I am more comfortable now with searching TiddlyWiki.com.

My answer to that is in the first post:

I think if someone was taking on the (fun and exciting) task of learning about TiddlyWiki in the first place, if linking and cross-referencing were more liberally applied, it would make following the bread-crumbs of knowledge easier.

It occurs to me that a mind-map plugin applied to the TW site might show the orphaned items that are examples or explanations of a broader topic. If we can just draw the lines between the individual tiddlers (lol…thanks, autocorrect for suggesting tiddler should be spelled toddler!), it would make the discovery process easier.

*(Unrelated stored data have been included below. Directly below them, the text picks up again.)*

(* ===== verification/LispEval.v ===== *)
(** * The evaluator and the primitives of the Lisp interpreter (kernel/minilisp.c)

    Recursion and loops run on fuel: [eval (S fuel)] gives [fuel] to its parts. *)

From stdpp Require Import strings pretty.
From S2P Require Import Prelude LispHeap LispObjects LispReader.

(** ** Environments *)

Definition add_variable (env sym val : slot) : St LISP unit :=
  DEFINE2 (fun vars_ tmp =>
    e ← get env;
    v ← vars e;
    put vars_ v;;
    t ← acons sym val vars_;
    put tmp t;;
    e ← get env;
    t ← get tmp;
    set_vars e t).

(** [for (; ( *vars )->type == TCELL; ...)] *)
Fixpoint push_loop (fuel : nat) (vars vals map sym val : slot) : St LISP unit :=
  p ← get vars;
  v ← valof p;
  if is_cell v then
    match fuel with
    | O => fail FFuel
    | S fuel =>
        q ← get vals;
        w ← valof q;
        if negb (is_cell w) then error else
        p ← get vars;
        a ← car p;
        put sym a;;
        q ← get vals;
        b ← car q;
        put val b;;
        m ← acons sym val map;
        put map m;;
        p ← get vars;
        p ← cdr p;
        put vars p;;
        q ← get vals;
        q ← cdr q;
        put vals q;;
        push_loop fuel vars vals map sym val
    end
  else mret tt.

Definition push_env (fuel : nat) (env vars vals : slot) : St LISP ptr :=
  DEFINE3 (fun map sym val =>
    put map Nil;;
    push_loop fuel vars vals map sym val;;
    p ← get vars;
    (if negb (p =? Nil) then m ← acons vars vals map; put map m else mret tt);;
    make_env map env).

(** The inner loop of [find]. *)
Fixpoint find_cell (fuel : nat) (cell sym : ptr) : St LISP ptr :=
  if cell =? Nil then mret NULL else
  match fuel with
  | O => fail FFuel
  | S fuel =>
      bind ← car cell;
      a ← car bind;
      if sym =? a then mret bind else next ← cdr cell; find_cell fuel next sym
  end.

Fixpoint find_loop (fuel : nat) (p sym : ptr) : St LISP ptr :=
  if p =? Nil then mret NULL else
  match fuel with
  | O => fail FFuel
  | S fuel' =>
      cell ← vars p;
      bind ← find_cell fuel cell sym;
      if negb (bind =? NULL) then mret bind else next ← up p; find_loop fuel' next sym
  end.
Definition find (fuel : nat) (env : slot) (sym : ptr) : St LISP ptr :=
  p ← get env; find_loop fuel p sym.

Section eval.
Context (eval : slot -> slot -> St LISP ptr) (fuel : nat).

(** ** Application *)

(** [for ( *lp = *list; *lp != Nil; *lp = ( *lp )->cdr)] *)
Fixpoint progn_loop (fuel : nat) (env lp r : slot) : St LISP unit :=
  p ← get lp;
  if p =? Nil then mret tt else
  match fuel with
  | O => fail FFuel
  | S fuel =>
      p ← get lp;
      a ← car p;
      put r a;;
      v ← eval env r;
      put r v;;
      p ← get lp;
      p ← cdr p;
      put lp p;;
      progn_loop fuel env lp r
  end.
Definition progn (env list : slot) : St LISP ptr :=
  DEFINE2 (fun lp r =>
    p ← get list;
    put lp p;;
    progn_loop fuel env lp r;;
    get r).

Fixpoint eval_loop (fuel : nat) (env head lp expr result : slot) : St LISP unit :=
  p ← get lp;
  if p =? Nil then mret tt else
  match fuel with
  | O => fail FFuel
  | S fuel =>
      p ← get lp;
      a ← car p;
      put expr a;;
      v ← eval env expr;
      put result v;;
      c ← cons result head;
      put head c;;
      p ← get lp;
      p ← cdr p;
      put lp p;;
      eval_loop fuel env head lp expr result
  end.
(** [lp = list]: the loop moves the slot of the caller, not the one declared for it. *)
Definition eval_list (env list : slot) : St LISP ptr :=
  DEFINE4 (fun head lp expr result =>
    put head Nil;;
    let lp := list in
    eval_loop fuel env head lp expr result;;
    h ← get head;
    reverse fuel h).

Definition apply_func (env fn args : slot) : St LISP ptr :=
  DEFINE3 (fun params_ newenv body_ =>
    f ← get fn;
    p ← params f;
    put params_ p;;
    f ← get fn;
    e ← env_of f;
    put newenv e;;
    e ← push_env fuel newenv params_ args;
    put newenv e;;
    f ← get fn;
    b ← body f;
    put body_ b;;
    progn newenv body_).

Definition macroexpand (env obj : slot) : St LISP ptr :=
  o ← get obj;
  v ← valof o;
  if negb (is_cell v) then mret o else
  a ← car o;
  v ← valof a;
  if negb (is_symbol v) then mret o else
  DEFINE3 (fun bind macro args =>
    a ← car o;
    b ← find fuel env a;
    put bind b;;
    not_macro ← (if b =? NULL then mret true else d ← cdr b; v ← valof d; mret (negb (is_macro v)));
    if (not_macro : bool) then get obj else
    b ← get bind;
    m ← cdr b;
    put macro m;;
    o ← get obj;
    d ← cdr o;
    put args d;;
    apply_func env macro args).

(** ** Primitives *)

Definition do_quote (env list : slot) : St LISP ptr :=
  l ← get list;
  n ← list_length fuel l;
  if negb (n =? 1) then error else
  car l.

Definition do_cons (env list : slot) : St LISP ptr :=
  l ← get list;
  n ← list_length fuel l;
  if negb (n =? 2) then error else
  cell ← eval_list env list;
  d ← cdr cell;
  a ← car d;
  set_cdr cell a;;
  mret cell.

(** [if (args->car->type != TCELL || args->cdr != Nil) error( ... )] *)
Definition one_cell (args : ptr) : St LISP ptr :=
  a ← car args;
  v ← valof a;
  if negb (is_cell v) then error else
  d ← cdr args;
  if negb (d =? Nil) then error else
  mret a.

Definition do_car (env list : slot) : St LISP ptr :=
  args ← eval_list env list;
  a ← one_cell args;
  car a.

Definition do_cdr (env list : slot) : St LISP ptr :=
  args ← eval_list env list;
  a ← one_cell args;
  cdr a.

(** [length( *list ) != 2 || ( *list )->car->type != TSYMBOL]; the symbol. *)
Definition symbol_and_expr (l : ptr) : St LISP ptr :=
  n ← list_length fuel l;
  if negb (n =? 2) then error else
  a ← car l;
  v ← valof a;
  if negb (is_symbol v) then error else mret a.

Definition do_setq (env list : slot) : St LISP ptr :=
  l ← get list;
  sym ← symbol_and_expr l;
  DEFINE2 (fun bind value_ =>
    b ← find fuel env sym;
    put bind b;;
    if b =? NULL then error else
    l ← get list;
    d ← cdr l;
    e ← car d;
    put value_ e;;
    v ← eval env value_;
    put value_ v;;
    b ← get bind;
    v ← get value_;
    set_cdr b v;;
    get value_).

Definition do_setcar (env list : slot) : St LISP ptr :=
  DEFINE1 (fun args =>
    l ← eval_list env list;
    put args l;;
    l ← get args;
    n ← list_length fuel l;
    if negb (n =? 2) then error else
    a ← car l;
    v ← valof a;
    if negb (is_cell v) then error else
    d ← cdr l;
    b ← car d;
    set_car a b;;
    car l).

(** [while (eval(root, env, cond) != Nil)] *)
Fixpoint while_loop (fuel : nat) (env list cond exprs : slot) : St LISP unit :=
  match fuel with
  | O => fail FFuel
  | S fuel =>
      v ← eval env cond;
      if v =? Nil then mret tt else
      l ← get list;
      d ← cdr l;
      put exprs d;;
      eval_list env exprs;;
      while_loop fuel env list cond exprs
  end.
Definition do_while (env list : slot) : St LISP ptr :=
  l ← get list;
  n ← list_length fuel l;
  if n <? 2 then error else
  DEFINE2 (fun cond exprs =>
    l ← get list;
    a ← car l;
    put cond a;;
    while_loop fuel env list cond exprs;;
    mret Nil).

Here’s an example I came across a couple of days ago, but it didn’t bother me because I’d already tackled the parent topic:

https://tiddlywiki.com/#Example%20Table%20of%20Contents%3A%20Selectively%20Expandable

If I open that tiddler, there’s not a link back to either #Contents or #Adding a table of contents to the sidebar. So, while I can ultimately get to the Selectively Expandable Example, if I started with that tiddler via a search, I can’t click my way to a parent.

My apologies to those that prefer CAPS for emphasis rather than italics. I emphasize by leaning into what I’m saying rather than STANDING UP LOUDLY! (Also, I’m short, so standing up (but I am standing) jokes would apply. :grinning:)

Not really, I am just talking about brief ‘translations’ of snippets. The advantage would be seeing more examples in use cases as opposed to abstract explanations.

Well, I did warn in my first post that it was slightly off topic…

They would not be just abstract explanations. There would be examples, after the explanations, and hints (basic examples) about how it could work it together other elements of WikiText and filters.